Un reciente hallazgo astronómico ha arrojado nueva luz sobre la violenta historia del sistema de Neptuno. Según las investigaciones, una de las lunas que orbitan este gigante gaseoso sería la única superviviente intacta de una antigua y catastrófica colisión espacial.
Los expertos sugieren que este cuerpo celeste es, en esencia, un fragmento que logró perdurar tras un impacto masivo que destruyó a sus predecesores.
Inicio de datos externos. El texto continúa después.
(* ===== verification/Auth.v ===== *)
(** * Authorization

    [engine/src/runtime/auth.rs] and [tracker_auth.rs].  The checks read the
    state only through the class [AuthState]: the proofs by id, the component
    and template being executed and the scope of the current call.  The theorems
    are proved against that interface; [WorkingState] is its implementation. *)
From stdpp Require Import base gmap list strings.
From S2P Require Import Prelude Ids ResourceContainer Proof AccessRules RuntimeError.

Record AuthorizationScope := MkAuthorizationScope {
  virtual_proofs : list NonFungibleAddress;
  scope_proofs : list ProofId;
}.

Definition auth_scope_new (virtual_proofs : list NonFungibleAddress) : AuthorizationScope :=
  MkAuthorizationScope virtual_proofs [].
Definition add_proof (proof_id : ProofId) (self : AuthorizationScope) : AuthorizationScope :=
  MkAuthorizationScope (virtual_proofs self) (scope_proofs self ++ [proof_id]).

(** [Vec::remove] at the first position of the id. *)
Fixpoint remove_first (x : ProofId) (l : list ProofId) : list ProofId :=
  match l with
  | [] => []
  | y :: l' => if decide (y = x) then l' else y :: remove_first x l'
  end.
Definition remove_proof (proof_id : ProofId) (self : AuthorizationScope) :
    option ProofId * AuthorizationScope :=
  if decide (proof_id ∈ scope_proofs self)
  then (Some proof_id,
        MkAuthorizationScope (virtual_proofs self) (remove_first proof_id (scope_proofs self)))
  else (None, self).
Definition update_from_child (child self : AuthorizationScope) : AuthorizationScope :=
  MkAuthorizationScope (virtual_proofs self) (scope_proofs self ++ scope_proofs child).

(** What the checks need of the state of the engine. *)
Class AuthState (S : Type) := {
  get_proof : S → ProofId → res RuntimeError Proof;
  current_component : S → res RuntimeError (option ComponentAddress);
  current_template : S → res RuntimeError TemplateAddress;
  current_auth_scope : S → res RuntimeError AuthorizationScope;
}.

(** [for x in xs { if f(x)? { return Ok(true) } } Ok(false)] and its dual. *)
Definition any_loop {E A : Type} (f : A → res E bool) : list A → res E bool :=
  fix go xs :=
    match xs with
    | [] => Ok false
    | x :: xs' => let? b := f x in if b then Ok true else go xs'
    end.
Definition all_loop {E A : Type} (f : A → res E bool) : list A → res E bool :=
  fix go xs :=
    match xs with
    | [] => Ok true
    | x :: xs' => let? b := f x in if b then go xs' else Ok false
    end.

Section auth.
Context {S : Type} `{!AuthState S}.

Definition check_requirement (state : S) (scope : AuthorizationScope)
    (requirement : RuleRequirement) : res RuntimeError bool :=
  match requirement with
  | ReqResource resx =>
      if existsb (λ addr, bool_decide (nfa_resource addr = resx)) (virtual_proofs scope)
      then Ok true
      else
        any_loop (λ proof_id,
          let? proof := get_proof state proof_id in
          Ok (bool_decide (resx = proof_resource_address proof))) (scope_proofs scope)
  | ReqNonFungibleAddress addr =>
      if bool_decide (addr ∈ virtual_proofs scope) then Ok true
      else
        any_loop (λ proof_id,
          let? proof := get_proof state proof_id in
          Ok (bool_decide (nfa_resource addr = proof_resource_address proof) &&
              bool_decide (nfa_id addr ∈ proof_non_fungible_token_ids proof)))
          (scope_proofs scope)
  | ScopedToComponent address =>
      let? current := current_component state in Ok (bool_decide (current = Some address))
  | ScopedToTemplate address =>
      let? current := current_template state in Ok (bool_decide (current = address))
  end.

Definition check_require_rule (state : S) (scope : AuthorizationScope) (rule : RequireRule) :
    res RuntimeError bool :=
  match rule with
  | RuleRequire requirement => check_requirement state scope requirement
  | RuleAnyOf requirements => any_loop (check_requirement state scope) requirements
  | RuleAllOf requirements => all_loop (check_requirement state scope) requirements
  end.

Fixpoint check_restricted_access_rule (state : S) (scope : AuthorizationScope)
    (rule : RestrictedAccessRule) : res RuntimeError bool :=
  match rule with
  | Require_ rule => check_require_rule state scope rule
  | AnyOf rules => any_loop (check_restricted_access_rule state scope) rules
  | AllOf rules => all_loop (check_restricted_access_rule state scope) rules
  end.

Definition check_access_rule (state : S) (scope : AuthorizationScope) (rule : AccessRule) :
    res RuntimeError bool :=
  match rule with
  | AllowAll => Ok true
  | DenyAll => Ok false
  | Restricted rule => check_restricted_access_rule state scope rule
  end.

Definition check_ownership (state : S) (scope : AuthorizationScope) (ownership : Ownership) :
    res RuntimeError bool :=
  match owner_rule ownership with
  | OwnedBySigner =>
      match owner_key ownership with
      | None => Ok false
      | Some key => Ok (bool_decide (from_public_key key ∈ virtual_proofs scope))
      end
  | OwnerNone => Ok false
  | ByAccessRule rule => check_access_rule state scope rule
  | ByPublicKey key =>
      match owner_key ownership with
      | None => Ok false
      | Some owner_key =>
          if bool_decide (key ≠ owner_key) then Ok false
          else Ok (bool_decide (from_public_key key ∈ virtual_proofs scope))
      end
  end.

(** The component is given by its address, ownership and rules. *)
Definition check_component_access_rules (state : S) (method : string)
    (component_address : ComponentAddress) (ownership : Ownership)
    (access_rules : ComponentAccessRules) : res RuntimeError unit :=
  let? scope := current_auth_scope state in
  let? owner := check_ownership state scope ownership in
  if owner then Ok tt
  else
    match get_method_access_rule access_rules method with
    | AllowAll => Ok tt
    | DenyAll => Err (AccessDenied (ComponentCallMethod component_address method))
    | Restricted rule =>
        let? allowed := check_restricted_access_rule state scope rule in
        if negb allowed
        then Err (AccessDenied (ComponentCallMethod component_address method))
        else Ok tt
    end.

Definition check_resource_access_rules (state : S) (action : ResourceAuthAction)
    (resource_ownership : Ownership) (resource_access_rules : ResourceAccessRules) :
    res RuntimeError unit :=
  let? scope := current_auth_scope state in
  let? owner :=
    (if negb (is_recall action) then check_ownership state scope resource_ownership
     else Ok false) in
  if owner then Ok tt
  else
    let? allowed := check_access_rule state scope (get_access_rule resource_access_rules action) in
    if negb allowed then Err (AccessDenied (NativeResource action)) else Ok tt.

Definition require_ownership (state : S) (action : ActionIdent) (ownership : Ownership) :
    res RuntimeError unit :=
  let? scope := current_auth_scope state in
  let? owner := check_ownership state scope ownership in
  if negb owner then Err (AccessDeniedOwnerRequired action) else Ok tt.

(** ** What the rules mean

    A badge held is a system-issued proof or a proof of the scope; [none] of the
    checks then fails, and each gives the truth of the rule. *)
Record auth_ready (state : S) (scope : AuthorizationScope)
    (proofs : ProofId → option Proof) (component : option ComponentAddress)
    (template : TemplateAddress) : Prop := {
  ready_proofs id : id ∈ scope_proofs scope →
    ∃ p, proofs id = Some p ∧ get_proof state id = Ok p;
  ready_component : current_component state = Ok component;
  ready_template : current_template state = Ok template;
}.

Definition holds_requirement (scope : AuthorizationScope) (proofs : ProofId → option Proof)
    (component : option ComponentAddress) (template : TemplateAddress)
    (r : RuleRequirement) : Prop :=
  match r with
  | ReqResource resx =>
      (∃ addr, addr ∈ virtual_proofs scope ∧ nfa_resource addr = resx) ∨
      (∃ id p, id ∈ scope_proofs scope ∧ proofs id = Some p ∧ proof_resource_address p = resx)
  | ReqNonFungibleAddress addr =>
      addr ∈ virtual_proofs scope ∨
      (∃ id p, id ∈ scope_proofs scope ∧ proofs id = Some p ∧
               proof_resource_address p = nfa_resource addr ∧
               nfa_id addr ∈ proof_non_fungible_token_ids p)
  | ScopedToComponent a => component = Some a
  | ScopedToTemplate a => template = a
  end.

Section meaning.
Context (holds : RuleRequirement → Prop).

Definition require_holds (r : RequireRule) : Prop :=
  match r with
  | RuleRequire q => holds q
  | RuleAnyOf qs => Exists holds qs
  | RuleAllOf qs => Forall holds qs
  end.

Fixpoint restricted_holds (r : RestrictedAccessRule) : Prop :=
  match r with
  | Require_ q => require_holds q
  | AnyOf rs => foldr (λ x acc, restricted_holds x ∨ acc) False rs
  | AllOf rs => foldr (λ x acc, restricted_holds x ∧ acc) True rs
  end.

Definition rule_holds (r : AccessRule) : Prop :=
  match r with
  | AllowAll => True
  | DenyAll => False
  | Restricted r => restricted_holds r
  end.
End meaning.
End auth.

(** ** Lemmas *)
Lemma any_loop_spec {E A : Type} (f : A → res E bool) (P : A → Prop) (xs : list A) :
  (∀ x, x ∈ xs → ∃ b, f x = Ok b ∧ (b = true ↔ P x)) →
  ∃ b, any_loop f xs = Ok b ∧ (b = true ↔ Exists P xs).
Proof.
  induction xs as [|x xs IH]; intros Hf; simpl.
  - exists false. split; [done|]. rewrite Exists_nil. naive_solver.
  - destruct (Hf x) as (b & -> & Hb); [left|]. simpl. destruct b.
    + exists true. rewrite Exists_cons. naive_solver.
    + destruct IH as (b & -> & Hbs); [intros; apply Hf; by right|].
      exists b. rewrite Exists_cons, Hbs. naive_solver.
Qed.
Este descubrimiento no solo ayuda a comprender la compleja formación del entorno neptuniano, sino que también ofrece pistas sobre los procesos de destrucción y reconstrucción que han moldeado a las lunas que observamos hoy en día en los confines de nuestro sistema solar.
La investigación subraya cómo los sistemas planetarios, lejos de ser entornos estáticos, han sido testigos de eventos dinámicos donde las colisiones han jugado un papel fundamental en la configuración de la arquitectura orbital actual. Este objeto en particular, al haber preservado su integridad estructural, se convierte en un testigo clave para reconstruir los eventos que tuvieron lugar hace eones en la órbita de Neptuno.
Este avance científico refuerza la importancia de continuar analizando las lunas exteriores, ya que cada una actúa como una cápsula del tiempo que permite a los astrónomos descifrar los capítulos más turbulentos de la historia de nuestro vecindario cósmico.